-- Your goal --
Where a line below holds the string "Lemma", that line goes into the answer.

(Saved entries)
Lemma interpolate_prompt oembed :
  prompt_builds oembed = true ->
  interpolate [get oembed k_title; canal oembed] = ([], Resolved tt).
Proof.
  unfold prompt_builds, interpolate. simpl forallb. intro H.
  rewrite andb_true_r, H. reflexivity.
Qed.

Lemma interpolate_silent vs t o :
  interpolate vs = (t, o) -> t = [].
Proof.
  unfold interpolate. destruct (forallb stringifies vs); intro H;
    inversion H; reflexivity.
Qed.

Lemma getClient_resolved w key :
  getApiKey w = Some key -> key <> [] -> getClient w = ([], Resolved key).
Proof.
  intros H N. unfold getClient. rewrite H. destruct key; [contradiction|].
  reflexivity.
Qed.

Lemma getClient_rejected w :
  present (getApiKey w) = false -> getClient w = ([], Rejected MissingCredential).
Proof.
  unfold getClient. destruct (getApiKey w) as [[|c k]|]; simpl;
    try discriminate; reflexivity.
Qed.

Lemma models_generateContent_resolved w key request response :
  generateContent w key request = GenResolved response ->
  models_generateContent w key request = ([EvGenerate request], Resolved response).
Proof. intro H. unfold models_generateContent. rewrite H. reflexivity. Qed.

(* ================================================================== *)
(** ** The title matcher on two pairs of titles *)

Example titles_match_up_to_case_and_spaces :
  titlesLooselyMatch Reference.platform
    (js "Team A vs Team B") (js "team a  vs   team b") = true.
Proof. vm_compute. reflexivity. Qed.

Example unrelated_titles_do_not_match :
  titlesLooselyMatch Reference.platform
    (js "Team A vs B") (js "Team C vs D") = false.
Proof. vm_compute. reflexivity. Qed.

(* ================================================================== *)
(** ** The link pipeline pins the identity (C1) *)

(** C1. When the link pipeline returns a document, the [videoUrl] of that
    document is the link given by the user, unit for unit, and its
    [videoId] is the identifier that [extractYouTubeId] computes from that
    link. *)
Theorem web_success_pins_url_and_id :
  forall (P : Platform) (w : World) (youtubeUrl : jsstring) (mode : Mode)
         (t : list Event) (doc : value),
    getAnalysisFromWeb P w youtubeUrl mode = (t, Resolved doc) ->
    get doc k_videoUrl = JString youtubeUrl
    /\ exists id, extractYouTubeId P youtubeUrl = Some id
                  /\ get doc k_videoId = JString id.
Proof.
  intros P w url mode t doc H.
  unfold getAnalysisFromWeb in H.
  destruct (extractYouTubeId P url) as [[|c id]|] eqn:Ex; try discriminate H.
  apply bind_resolved in H as (t1 & oembed & t2 & _ & H & _).
  destruct (negb (truthy (get_opt oembed k_title))); try discriminate H.
  apply bind_resolved in H as (t0 & [] & t0' & _ & H & _).
  apply bind_resolved in H as (t3 & client & t4 & _ & H & _).
  apply bind_resolved in H as (t5 & response & t6 & _ & H & _).
  destruct (negb (truthy (parseJsonResponse P (text response))));
    try discriminate H.
  destruct (truthy (get (parseJsonResponse P (text response)) k_error));
    [rewrite throw_Error_rejects in H; discriminate H|].
  apply bind_resolved in H as (t7 & pinned & t8 & Hpin & H & _).
  apply assign_prop_resolved in Hpin as [Hpin _].
  destruct (negb (truthy (get pinned k_videoId))); try discriminate H.
  destruct (negb (strict_eq_string (get pinned k_videoId) (c :: id))) eqn:Eid;
    [rewrite throw_Error_rejects in H; discriminate H|].
  destruct (negb (is_string (get pinned k_videoTitle))); try discriminate H.
  apply bind_resolved in H as (t9 & matches & t10 & _ & H & _).
  destruct (negb matches); try discriminate H.
  apply bind_resolved in H as (t11 & final & t12 & Hsrc & H & _).
  apply assign_prop_resolved in Hsrc as [Hsrc _].
  unfold ret in H; inversion H; subst doc.
  apply negb_false_iff, strict_eq_string_true in Eid.
  split.
  - rewrite (get_set_other _ _ _ _ _ Hsrc) by (vm_compute; discriminate).
    apply (get_set_same _ _ _ _ Hpin).
  - exists (c :: id). split; [reflexivity|].
    rewrite (get_set_other _ _ _ _ _ Hsrc) by (vm_compute; discriminate).
    exact Eid.
Qed.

-- Problem solution --
Lemma interpolate_prompt oembed :
Lemma interpolate_silent vs t o :
Lemma getClient_resolved w key :
Lemma getClient_rejected w :
Lemma models_generateContent_resolved w key request response :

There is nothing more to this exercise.